The Univeristy of Melbourne The Royal Melbourne Hopspital

A joint venture between The University of Melbourne and The Royal Melbourne Hospital

EDUCATION

Research Projects

Project: CRISPR-Cas13b silencing of checkpoint inhibitors for HIV cure

Lewin group

Obtaining durable control of HIV is an urgent, unmet public health need. Elimination of HIV-infected cells will likely require potent function of HIV-specific CD8+ T cells. CD8+ T cell function is restricted in many people living with HIV (PLWH) by T cell exhaustion driven by an increased expression of immune checkpoints, such as programmed death-1 (PD-1). This exhaustion can be reversed by blocking the PD-1 immune checkpoint, and is conventionally achieved by anti-PD-1 monoclonal antibodies. A more scalable and affordable solution may be to downregulate PD1 expression using CRISPR-Cas13b. We have preliminary data in cell lines confirming we are able to knock down PD-1 – this honours project will continue this investigation by confirming knockdown in primary cells, and assessing the effect of CRISPR-Cas13b knockdown of PD-1 on T cell immune function in in vitro assays. If successful reversion of exhaustion is achieved with PD-1 knockdown we may also expand this project to knockdown of other immune checkpoint markers. During this project the student will learn the broadly applicable techniques of cell culture (including of primary cells) and spectral flow cytometry, as well as production of lipid nanoparticles.

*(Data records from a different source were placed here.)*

(* ===== verification/IboxHttp.v ===== *)
(** Package [iboxapi]: the client of the array's REST interface, method by
    method. A method builds a URL, exchanges one request, or one per page, and
    turns the envelope it receives into a result or an error.

    The boundary [http] is what a method asks of Go's runtime: marshalling a
    value, making a request, sending it, reading the body of the response and
    decoding it. What the array answers is any decoded envelope; the JSON text
    in between is not interpreted. Closing a body only logs its error and is
    left out, as is the context, which the driver never cancels. *)
From S2P Require Import Prelude GoLib IboxTypes Fmt Csi.
From stdpp Require Import base strings list gmap.
From Stdlib Require Import ZArith Ascii.

Local Open Scope string_scope.
Local Open Scope list_scope.

(** ** The boundary *)

Inductive method := GET | POST | PUT | DELETE.

(** The values the client hands to [json.Marshal]. *)
Inductive body :=
| BString (s : string)
| BCreateVolume (v : CreateVolumeRequest)
| BVolume (v : Volume)
| BCreateSnapshotVolume (v : CreateSnapshotVolumeRequest)
| BCreateHost (v : CreateHostPost)
| BAddHostSecurity (v : AddHostSecurityRequest)
| BAddPort (v : AddPortRequest)
| BMapVolumeToHost (v : MapVolumeToHostRequest)
| BCreateFileSystem (v : CreateFileSystemRequest)
| BFileSystem (v : FileSystem)
| BFileSystemSnapshot (v : FileSystemSnapshot)
| BCreateTreeq (v : CreateTreeqRequest)
| BUpdateTreeq (v : UpdateTreeqRequest)
| BCreateExport (v : CreateExportRequest)
| BUpdateExport (v : UpdateExportPathRef)
| BMetadata (v : gmap string json)
| BCreateConsistencyGroup (v : CreateConsistencyGroupRequest)
| BAddMemberToSnapshotGroup (v : AddMemberToSnapshotGroupRequest)
| BAddMemberToCG (v : AddMemberToCGRequest)
| BCreateSnapshotGroup (v : CreateSnapshotGroupRequest)
| BCreateReplica (v : CreateReplicaRequest)
| BEvent (v : EventRequest).
(* ===== verification/StorageCommon.v ===== *)
(** Package [storage/common]: what the protocol implementations share. Volume
    and node identifiers, host mapping and clean-up, snapshots and clones,
    deletion of block volumes, unpublishing, storage-class validation and NFS
    mount options. Log lines are left out; the calls their arguments make are
    kept. *)
From S2P Require Import Prelude GoLib Regexp IboxTypes Csi Helper.
From stdpp Require Import base strings list gmap.
From Stdlib Require Import ZArith Lia.

Local Open Scope string_scope.
Local Open Scope list_scope.

(** ** common.go *)

(** [Commonservice]. The two clients are the effects themselves;
    [storagePoolIDName] is nil until someone makes it. *)
Record Commonservice := MkCommonservice {
  storagePoolIDName : option (gmap Z string);
  driverVersion : string;
  VolProto : VolumeProtocolConfig
}.

(** [ImplementationError] of a code, printing [msg] after the position. *)
Definition impl (c : Code) (msg : string) : error := EImpl c msg.

Definition KIB : Z := 1024.
Definition MIB : Z := (KIB * 1024)%Z.
Definition GIB : Z := (MIB * 1024)%Z.
Definition TIB : Z := (GIB * 1024)%Z.
Definition ToBeDeleted : string := "host.k8s.to_be_deleted".
Definition HostIDPublishContext : string := "hostID".
Definition HostPortsPublishContext : string := "hostPorts".
Definition LunPublishContext : string := "lun".

Section Build.
(** [url.Parse], reduced to the scheme and the printed URL, and whether
    [url.ParseRequestURI] accepts a text. *)
Variable url_Parse : string -> res (string * string).
Variable url_ParseRequestURI : string -> bool.

(** The address of the array: the host name with [https] as its scheme, or the
    URL it already is. *)
Definition apiHost (hostname scheme str : string) : string :=
  if String.eqb scheme "" then "https://" +:+ hostname +:+ "/" else str.
(* ===== verification/Iscsi.v ===== *)
(** Package [storage/iscsi], the controller ([iscsicontroller.go]): volumes
    reached over iSCSI. *)
From stdpp Require Import base strings list gmap.
From S2P Require Import Prelude GoLib Regexp IboxTypes Csi Helper StorageCommon Block.
From Stdlib Require Import ZArith Ascii.

Local Open Scope string_scope.
Local Open Scope list_scope.

Definition SecurityMethodPublishContext : string := "securityMethod".

Record ISCSIstorage := MkISCSIstorage { ISCSI_Capacity : Z; ISCSI_CS : Commonservice }.
Definition NewISCSIstorage (capacity : Z) (cs : Commonservice) : ISCSIstorage := MkISCSIstorage capacity cs.

Definition requiredISCSIParams : list (string * pattern) :=
  [(StorageClassPoolName, re_letters); (StorageClassUseCHAP, re_use_chap); (StorageClassNetworkSpace, re_any_line)].
Definition optionalISCSIParams : list (string * pattern) :=
  [(StorageClassProvisionType, re_thick_thin); (StorageClassUID, re_digits); (StorageClassGID, re_digits)].

Definition ValidateStorageClass (params : gmap string string) : option error :=
  match ValidateRequiredOptionalSCParameters requiredISCSIParams optionalISCSIParams params with
  | Some err => Some (EWrap "" (impl InvalidArgument (Error err)) "")
  | None => None
  end.

(** The new volume is read back. The source's loop that reads it again while the
    client answers neither a volume nor an error is never entered: the client
    answers one of them. *)
Definition CreateVolume (iscsi : ISCSIstorage) (req : CSICreateVolumeRequest) : prog call (res CreateVolumeResponse) :=
  let params := Req_Parameters req in
  let name := Req_Name req in
  GetHostInfo (Req_Secrets req) ;;;
  target <- iboxAPI (GetVolumeByName name) ;;
  match target with
  | Ok targetVol =>
      existing_volume (ISCSI_CS iscsi) (ISCSI_Capacity iscsi) req targetVol
        (impl AlreadyExists ("(iscsi) - failed: volume " +:+ name +:+ " exists but has different size"))
  | Err err =>
      if negb (is_ErrNotFound err)
      then Ret (Err (EWrap ("iscsi GetVolumeByName name: " +:+ name +:+ " error: ") (impl NotFound (Error err)) ""))
      else match Req_VolumeContentSource req with
      | Some _ => CreateVolumeFromVolumeContent (ISCSI_CS iscsi) req name (ISCSI_Capacity iscsi) params.[StorageClassPoolName]
      | None =>
          try volumeResp <- request_volume name (ISCSI_Capacity iscsi) params catch err => Ret (Err err) ;;
          csiResponse <- GetCSIResponse (ISCSI_CS iscsi) volumeResp req ;;
          match Atoi (CSIVolume_VolumeId (fst csiResponse)) with
          | Err err => Ret (Err (internal err))
          | Ok volID =>
              try vol <- iboxAPI (GetVolume volID) catch err => Ret (Err (internal err)) ;;
              tag_volume vol (with_parameters params (fst csiResponse))
          end
      end
  end.

Definition DeleteVolume (fuel : nat) (iscsi : ISCSIstorage) : prog call (option error) :=
  e <- StorageCommon.DeleteVolume fuel (VolumeProtocolConfig_VolumeID (VolProto (ISCSI_CS iscsi))) ;;
  Ret (option_map internal e).

Definition max_invalid : error :=
  impl Internal ("iscsi invalid parameter: " +:+ StorageClassMaxVolsPerHost +:+ " error: required to be greater than 0").
Definition max_reached (host : Host) (maxAllowedVol : Z) : error :=
  impl ResourceExhausted ("iscsi unable to publish volume on hostName: " +:+ Host_Name host
    +:+ ", as maximum allowed volume per host is: " +:+ Itoa maxAllowedVol +:+ ", limit reached").

Definition ControllerPublishVolume (req : CSIPublishRequest) : prog call (res (gmap string string)) :=
  GetHostInfo (Pub_Secrets req) ;;;
  match ValidateVolumeID (Pub_VolumeId req) with
  | Err err => Ret (Err (impl NotFound (Error err)))
  | Ok volumePrototype =>
      let volumeID := VolumeProtocolConfig_VolumeID volumePrototype in
      try volume <- iboxAPI (GetVolume volumeID) catch err => Ret (Err (impl NotFound (Error err))) ;;
      match IsValidAccessMode volume req with
      | Err err => Ret (Err (internal err))
      | Ok _ =>
          try hostName <- DetermineHostName (Pub_NodeId req) catch err => Ret (Err (internal err)) ;;
          try host <- ValidateHost hostName catch err => Ret (Err (internal err)) ;;
          lunList <- iboxAPI (GetAllLunByHost (Host_ID host)) ;;
          match snd lunList with
          | Some err => Ret (Err (internal err))
          | None => publish_lun req volumeID host (host_ports "ISCSI" host) (fst lunList)
                      max_invalid (max_reached host)
                      (fun ctx => <[SecurityMethodPublishContext := Host_SecurityMethod host]> ctx)
          end
      end
  end.

Definition ControllerUnpublishVolume (iscsi : ISCSIstorage) : prog call (option error) :=
  CommonUnpublishVolume (ISCSI_CS iscsi) "".
Definition CreateSnapshot (iscsi : ISCSIstorage) (req : CSISnapshotRequest) : prog call (res CSISnapshot) :=
  CommonCreateSnapshot req (ISCSI_CS iscsi).
Definition DeleteSnapshot (fuel : nat) (snapshotId : string) : prog call (option error) :=
  delete_snapshot fuel snapshotId.
Definition ControllerExpandVolume (iscsi : ISCSIstorage) (req : CSIExpandRequest) : prog call (res CSIExpandResponse) :=
  expand_volume (VolumeProtocolConfig_VolumeID (VolProto (ISCSI_CS iscsi))) (ISCSI_Capacity iscsi) true.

Contact project supervisor for further
information and application enquiries

Project Supervisor

Dr Hannah King

Project Co-supervisor

Professor Sharon Lewin

Project availability
Honours

Lewin group

sharon.lewin@unimelb.edu.au

4 vacancies

Themes
Immunology
Viral Infectious Diseases
Cross Cutting Disciplines
Clinical and health systems research

The focus of the Lewin group is to understand why HIV infection persists on antiretroviral therapy and to develop new strategies to eliminate latency. The lab also researches factors that drive liver disease in HIV-hepatitis B virus co-infection. The lab is also actively involved in COVID in relation to pathogenesis, the use of primary tissue models, and developing therapeutics using gene editing strategies.